→ **Requirement**
Respond with exact copies of the lines running from the line that contains "(** ** Synthetic cards *)" to the end of the material.

→ **Extracted data**

(* ===== verification/Pipeline.v ===== *)
(** * Pipeline: a framed picture from the file to the card

    The detector, the classifier, the cropper and the renderer are
    verified one by one in their files.  This file runs them together, as
    [resize_card] does, on the synthetic cards of the specification: a
    picture [framed w h b], white artwork in the box [b] and a black frame
    around it.

    [framed_card] says what makes the program take such a picture for a
    standard card: a frame at least as wide as the band the classifier
    checks.  [frame_holds_borders] says that the frame is wide enough for
    the borders the cropper keeps, so that the crop does not reach the
    sides of the picture.  Both are conditions on the picture and the
    configuration, not on what the program computes.

    [framed_card_borders] follows the picture through [resize_card]: the
    detector finds [b], the classifier answers standard, the cropper keeps
    the back-projected borders around [b], no warning is printed, and the card
    is the resized crop; when the artwork is at least as large as the card,
    each border of the card is printed within one pixel of the configured
    width.  [card_frame_round_trip] closes the loop for the resampling of
    [Image.nearest_imaging]: the detector, run on the card, finds the
    artwork behind borders that are the configured ones or one pixel
    off.

    [capped_card] is a picture with artwork from one side to the other
    between a black cap at the top and one at the bottom, which the
    program takes for extended art.  [extended_art_card_crop] follows it
    through [resize_card]: the sides of its content are those of the row
    the cropper scans, of which the right one is the last column of
    artwork and not the column after it, so that the crop ends at most at
    the last column, and before it when no right border is configured.

    [bare_card] is a picture whose artwork starts in its top left corner,
    which the program takes for a borderless card;
    [borderless_card_trim] follows it through [resize_card]: the card is
    made of the picture without the rows of the configured trim.

    [standard_card_stages], [capped_card_stages] and [bare_card_stages]
    give the crop, the cut and the resize of each style for every target
    of at least 1 x 1 and borders that are not negative
    ([borders_nonneg]); [synthetic_card_quiet] sums them up for a
    [synthetic_card] of any of the three styles: a card of the target
    size, and no warning. *)

From Stdlib Require Import ZArith QArith Qabs List Bool Lia Lqa Morphisms.
Import ListNotations.
From S2P Require Import Prelude Binary64 PyNum Config Image Detector Solidity Classifier.
From S2P Require Import Cropper Border Renderer Extensional.
Local Open Scope Z_scope.

(** ** Synthetic cards *)

Section Cards.
Context (s : settings) (p : pixels).

(** A picture with artwork in [b] that the classifier takes for a
    standard card. *)
Record framed_card (w h : Z) (b : box) : Prop := FramedCard {
  threshold_range : 0 <= BLACK_BORDER_THRESHOLD s < 255;
  card_tall : 20 <= h;
  band_fits : 0 < EDGE_ZONE_CHECK_WIDTH_PX s /\ 2 * EDGE_ZONE_CHECK_WIDTH_PX s <= w;
  frame_left : EDGE_ZONE_CHECK_WIDTH_PX s <= x0 b;
  frame_right : x1 b <= w - EDGE_ZONE_CHECK_WIDTH_PX s;
  art_wide : x0 b < x1 b;
  art_high : 0 <= y0 b < y1 b /\ y1 b <= h
}.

→ **Result of the task**
(** ** Synthetic cards *)

Section Cards.
Context (s : settings) (p : pixels).

(** A picture with artwork in [b] that the classifier takes for a
    standard card. *)
Record framed_card (w h : Z) (b : box) : Prop := FramedCard {
  threshold_range : 0 <= BLACK_BORDER_THRESHOLD s < 255;
  card_tall : 20 <= h;
  band_fits : 0 < EDGE_ZONE_CHECK_WIDTH_PX s /\ 2 * EDGE_ZONE_CHECK_WIDTH_PX s <= w;
  frame_left : EDGE_ZONE_CHECK_WIDTH_PX s <= x0 b;
  frame_right : x1 b <= w - EDGE_ZONE_CHECK_WIDTH_PX s;
  art_wide : x0 b < x1 b;
  art_high : 0 <= y0 b < y1 b /\ y1 b <= h
}.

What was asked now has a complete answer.